By late afternoon, she’d spoken with Howard three times, each conversation polite but clipped. The man had the voice of someone who’d been schooled in Oxford debate clubs and finishing schools, cool and precise. He answered her questions efficiently and never gave more than needed.

“Will Mr. Cross be involved in the initial walk-through?” she asked once.

A faint pause. “He prefers to remain in his study while staff are preparing,” Howard replied. “You and I will walk through the schedule and logistics. If he has notes, I’ll convey them. Should a matter require his direct attention, I’ll escort you.”

“He doesn’t like small talk,” she said, half to herself.

Another tiny pause. “Mr. Cross prefers to dedicate his mental energy to his work.”

“Don’t we all,” she muttered.

“Pardon?”

“Nothing. I’ll see you Friday, Mr. King.”

“Likewise, Ms. Turner.”

She hung up and sat back, rubbing her stiff neck, letting herself imagine the man behind the assistant.

Nathan Cross’s author photos were all abstracted—hands on a keyboard, a shadow against a window, the back of a figure in a leather jacket walking down a shore. The internet had filled in the blanks with conspiracies. Some said he was hideously scarred. Others insisted he was too beautiful and would destroy productivity if his full face were revealed. One blog had done a pixel analysis comparing the length of his shadow to nearby objects and concluded he was 6’2”.

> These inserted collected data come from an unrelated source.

(* ===== verification/Routing.v ===== *)
(** * Routing (src/ngx_startup.go: rule, locationMatch, handlerMatch, alice)

    The rule tree made from the statements, the choice of the server for a host
    name and of the location for a path, and the chain of handlers.  A pointer
    to a rule is the path of child indices that leads to it from the root; the
    regular expression engine is a parameter. *)

From S2P Require Import Prelude GoStrings Lexer Directives Stmt Parse.

#[local] Open Scope nat_scope.

(** ** The rule tree *)

#[warnings="-register-all"]
Inductive rule : Type := mkRule {
  rule_name : string;
  rule_args : list string;
  rule_children : list rule;
}.

(** [ruleFromStmt]; the parent pointer is in the path of the rule. *)
Fixpoint ruleFromStmt (stmt : Stmt) : rule :=
  mkRule (Directive stmt) (Args stmt)
    match Blocks stmt with None => [] | Some b => map ruleFromStmt b end.

(** The rule at a path. *)
Fixpoint ruleAt (root : rule) (path : list nat) : option rule :=
  match path with
  | [] => Some root
  | i :: p => r ← rule_children root !! i; ruleAt r p
  end.

(** The children of the rule at a path, each with its own path: the pointers
    that [r.children] holds. *)
Definition kids (path : list nat) (r : rule) : list (list nat * rule) :=
  imap (λ i c, (path ++ [i], c)) (rule_children r).
Definition childrenAt (root : rule) (path : list nat) : list (list nat * rule) :=
  match ruleAt root path with Some r => kids path r | None => [] end.

(** [rule.collect], upwards along the parent pointers; [depth] is the length of
    the path and [n] the child the call comes from. *)
Fixpoint collectFrom (depth : nat) (root : rule) (path : list nat) (n : option nat)
    : list (list nat * rule) :=
  let v := match n with
           | None => childrenAt root path
           | Some i => take i (childrenAt root path)
           end in
  match depth with
  | O => v
  | S d => collectFrom d root (take d path) (path !! d) ++ v
  end.

Definition collect (root : rule) (path : list nat) (n : option nat) : list (list nat * rule) :=
  collectFrom (length path) root path n.

Definition overide (rules : list (list nat * rule)) : list (list nat * rule) := rules.

(** [rule.key]: the names from the root, joined by dots. *)
Fixpoint keyFrom (depth : nat) (root : rule) (path : list nat) : string :=
  let nm := match ruleAt root path with Some r => rule_name r | None => "" end in
  match depth with
  | O => nm
  | S d => keyFrom d root (take d path) +:+ "." +:+ nm
  end.
Definition key (root : rule) (path : list nat) : string := keyFrom (length path) root path.

(** ** Wildcards *)

(** The loop of [matchWildCard]: [wp[widx]] can be out of range. *)
Fixpoint wildLoop (sp wp : list string) (widx : nat) : res bool :=
  match sp with
  | [] => Ok true
  | s :: sp' =>
    w ← go_index wp widx;
    if (w =? "*")%string then wildLoop sp' wp widx
    else if negb (bool_decide (widx < length wp) && (s =? w)%string) then Ok false
    else wildLoop sp' wp (S widx)
  end.

Definition matchWildCard (s wild : string) : res bool :=
  let wp := Split wild 46 in
  let sp := Split s 46 in
  if bool_decide (length sp < length wp) then Ok false else wildLoop sp wp 0.

Definition isWildCard (w : string) : bool :=
  Contains w "*" && (HasPrefix w "*." || HasSuffix w ".*").

(** ** Locations *)

Inductive matchKind := matchExact | matchCaret | matchPrefix | matchRegexp.

#[global] Instance matchKind_eq_dec : EqDecision matchKind.
Proof. solve_decision. Defined.

(** Package regexp: compilation, which can fail, and matching. *)
Class Regexp := {
  regexp : Type;
  Compile : string → option regexp;
  MatchString : regexp → string → bool;
}.

Section Locations.
Context `{R : Regexp}.

(** [match]: the rule with its path below the server. *)
Record locRule := mkLoc {
  kind : matchKind;
  loc_path : list nat;
  loc_rule : rule;
  re : option regexp;
}.

Definition loc_args (l : locRule) : list string := rule_args (loc_rule l).

Definition MustCompile (s : string) : res regexp :=
  match Compile s with Some r => Ok r | None => Panic ExplicitPanic end.

(** One turn of the loop of [locationMatch.load]. *)
Definition loadChild (path : list nat) (i : nat) (ch : rule) : res (list locRule) :=
  let mk k := mkLoc k (path ++ [i]) ch None in
  if (rule_name ch =? "location")%string then
    match rule_args ch with
    | [_] => Ok [mk matchPrefix]
    | [a0; a1] =>
      if (a0 =? "=")%string then Ok [mk matchExact]
      else if (a0 =? "~")%string then
        r ← MustCompile a1; Ok [mkLoc matchRegexp (path ++ [i]) ch (Some r)]
      else if (a0 =? "~*")%string then
        r ← MustCompile ("(?i)" +:+ a1); Ok [mkLoc matchRegexp (path ++ [i]) ch (Some r)]
      else if (a0 =? "^~")%string then Ok [mk matchCaret]
      else Ok []
    | _ => Ok []
    end
  else Ok [].

Definition load (path : list nat) (srv : rule) : res (list locRule) :=
  go_concat_map (λ '(i, ch), loadChild path i ch) (imap pair (rule_children srv)).

(** [re.MatchString(path)]; only rules of the kind [matchRegexp] have an
    expression. *)
Definition reMatches (l : locRule) (path : string) : res bool :=
  match re l with Some r => Ok (MatchString r path) | None => Panic NilDereference end.

(** The first loop of [locationMatch.match]. *)
Fixpoint exactLoop (rules : list locRule) (path : string) : res (option locRule) :=
  match rules with
  | [] => Ok None
  | l :: ls =>
    if decide (kind l = matchExact) then
      a ← go_index (loc_args l) 1;
      if (a =? path)%string then Ok (Some l) else exactLoop ls path
    else exactLoop ls path
  end.

(** The second loop: the rules whose prefix fits. *)
Fixpoint prefixLoop (rules : list locRule) (path : string) : res (list locRule) :=
  match rules with
  | [] => Ok []
  | l :: ls =>
    fits ← match kind l with
           | matchPrefix => a ← go_index (loc_args l) 0; Ok (HasPrefix path a)
           | matchCaret => a ← go_index (loc_args l) 1; Ok (HasPrefix path a)
           | _ => Ok false
           end;
    rest ← prefixLoop ls path;
    Ok (if fits : bool then l :: rest else rest)
  end.

(** The comparison passed to [sort.Slice]: it indexes the arguments of the
    [i]-th rule with the positions [i] and [j]. *)
Definition locLess (m : list locRule) (i j : nat) : res bool :=
  mi ← go_index m i;
  x ← go_index (loc_args mi) i;
  y ← go_index (loc_args mi) j;
  Ok (negb (stringLe x y)).

(** [sort.Slice] of Go 1.13 on at most twelve elements: a pass with gap six
    when there are more than six, then insertion. *)
Definition swap (m : list locRule) (i j : nat) : list locRule :=
  match m !! i, m !! j with
  | Some x, Some y => <[i := y]> (<[j := x]> m)
  | _, _ => m
  end.

Fixpoint sinkDown (m : list locRule) (j : nat) : res (list locRule) :=
  match j with
  | O => Ok m
  | S j' =>
    b ← locLess m j j';
    if b : bool then sinkDown (swap m j j') j' else Ok m
  end.

Definition insertionSort (m : list locRule) : res (list locRule) :=
  foldl (λ acc i, m ← acc; sinkDown m i) (Ok m) (seq 1 (length m - 1)).

Definition gapPass (m : list locRule) : res (list locRule) :=
  foldl (λ acc i, m ← acc; b ← locLess m i (i - 6); Ok (if b : bool then swap m i (i - 6) else m))
    (Ok m) (seq 6 (length m - 6)).

(** What [sort.Slice] does with more than twelve elements. *)
Context (sortLarge : list locRule → res (list locRule)).

Definition sortSlice (m : list locRule) : res (list locRule) :=
  if decide (12 < length m) then sortLarge m
  else m ← gapPass m; insertionSort m.

(** The loop over the regular expressions of the selected location. *)
Fixpoint regexLoop (rules : list locRule) (path : string) : res (option locRule) :=
  match rules with
  | [] => Ok None
  | l :: ls =>
    if decide (kind l = matchRegexp) then
      b ← reMatches l path; if b : bool then Ok (Some l) else regexLoop ls path
    else regexLoop ls path
  end.

(** The loop that counts up to the number of rules of the selected location but
    indexes the rules of the server. *)
Fixpoint regexIndexLoop (rules : list locRule) (path : string) (i n : nat) : res (option locRule) :=
  match n with
  | O => Ok None
  | S n' =>
    l ← go_index rules i;
    if decide (kind l = matchRegexp) then
      b ← reMatches l path;
      if b : bool then Ok (Some l) else regexIndexLoop rules path (S i) n'
    else regexIndexLoop rules path (S i) n'
  end.

(** [locationMatch.match]. *)
Definition locationMatch_match (rules : list locRule) (path : string) : res (option locRule) :=
  e ← exactLoop rules path;
  match e with
  | Some l => Ok (Some l)
  | None =>
    m ← prefixLoop rules path;
    match m with
    | [] => Ok None
    | _ =>
      m ← sortSlice m;
      selected ← go_index m 0;
      if decide (kind selected = matchCaret) then Ok (Some selected)
      else
        up ← load (loc_path selected) (loc_rule selected);
        r ← regexLoop up path;
        match r with
        | Some l => Ok (Some l)
        | None =>
          r ← regexIndexLoop rules path 0 (length up);
          match r with
          | Some l => Ok (Some l)
          | None => Ok (Some selected)
          end
        end
    end
  end.
End Locations.

(** ** Servers *)

Section Servers.
Context `{R : Regexp}.

(** A server block is named by its position among the servers of an address. *)
Record handlerMatch := mkHandlerMatch {
  hm_regExp : list (regexp * nat);
  hm_exact : gmap string (list nat);
  hm_wild : gmap string nat;
  hm_default : option nat;
}.

(** One name of a server. *)
Definition addName (srv : nat) (h : handlerMatch) (a : string) : res handlerMatch :=
  match a with
  | "" => Panic IndexOutOfRange
  | String c a' =>
    if (byteZ c =? 126)%Z then
      match Compile a' with
      | Some r => Ok (mkHandlerMatch (hm_regExp h ++ [(r, srv)]) (hm_exact h) (hm_wild h) (hm_default h))
      | None => Panic ExplicitPanic
      end
    else if isWildCard a then
      Ok (mkHandlerMatch (hm_regExp h) (hm_exact h) (<[a := srv]> (hm_wild h)) (hm_default h))
    else
      Ok (mkHandlerMatch (hm_regExp h)
        (<[a := default [] (hm_exact h !! a) ++ [srv]]> (hm_exact h)) (hm_wild h) (hm_default h))
  end.

(** The names of a server: only its first [server_name] directive counts. *)
Definition serverNames (srv : rule) : list string :=
  match list_find (λ ch, rule_name ch = "server_name") (rule_children srv) with
  | Some (_, ch) => rule_args ch
  | None => []
  end.

(** [handlerMatch.init]. *)
Definition handlerMatch_init (servers : list rule) (defaultServer : option nat) : res handlerMatch :=
  foldl (λ acc '(i, srv), h ← acc; foldl (λ acc a, h ← acc; addName i h a) (Ok h) (serverNames srv))
    (Ok (mkHandlerMatch [] ∅ ∅ defaultServer)) (imap pair servers).

(** The loop over the wildcards; [order] is the order in which the map is
    walked, which the language does not fix. *)
Fixpoint wildFind (order : list string) (nm best : string) : res string :=
  match order with
  | [] => Ok best
  | w :: ws =>
    b ← matchWildCard nm w;
    wildFind ws nm (if (b : bool) && negb (stringLe w best) then w else best)
  end.

(** [handlerMatch.find]; [order] and [reOrder] are the orders in which the two
    maps are walked. *)
Definition handlerMatch_find (h : handlerMatch) (order : list string)
    (reOrder : list (regexp * nat)) (nm : string) : res (option nat) :=
  match hm_exact h !! nm with
  | Some r => s ← go_index r 0; Ok (Some s)
  | None =>
    best ← wildFind order nm "";
    if negb (best =? "")%string then Ok (hm_wild h !! best)
    else
      match list_find (λ p, MatchString (fst p) nm = true) reOrder with
      | Some (_, (_, s)) => Ok (Some s)
      | None => Ok (hm_default h)
      end
  end.

(** The choice of the server in [vinceHandler]: the position of the server. *)
Definition selectServer (servers : list rule) (h : handlerMatch) (order : list string)
    (reOrder : list (regexp * nat)) (host : string) : res nat :=
  if decide (length servers = 1) then Ok 0
  else
    s ← handlerMatch_find h order reOrder host;
    match s with Some i => Ok i | None => _ ← go_index servers 0; Ok 0 end.
End Servers.

(** ** The chain of handlers *)

(** [alice.then]: the loop over the indices wraps from the last function to
    the first. *)
Fixpoint aliceLoop {H} (a : list (H → H)) (h : H) (n : nat) : res H :=
  match n with
  | O => Ok h
  | S n' =>
    let i := length a - n in
    f ← go_index a (length a - 1 - i);
    aliceLoop a (f h) n'
  end.

Definition alice_then {H} (notFound : H) (a : list (H → H)) (h : option H) : res H :=
  aliceLoop a (default notFound h) (length a).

Sophie had no idea and didn’t care.

Okay, maybe she cared a little.

But mostly, she cared that she had forty-eight hours to pull off perfection for a man who expected it.

As she collapsed onto her couch that night, laptop open and notes spread around her like a paper hurricane, a news alert flashed across her phone.

WINTER STORM WARNING: HEAVY SNOW PREDICTED IN HIGHER ELEVATIONS. TRAVEL ADVISORY IN EFFECT FRIDAY NIGHT THROUGH SUNDAY.

She swallowed.

“Standard mountain stuff,” she said to the room, echoing Miranda.

Her heart beat a little faster anyway.

She was going. She’d said yes. There was no backing out now.

Three days in a fortress with a stranger who could make or break her career.

Three days, a mountain, and a storm on the horizon.

She went to bed with her laptop still open, itineraries glowing on the screen, the weather warning like a red banner no one wanted to see.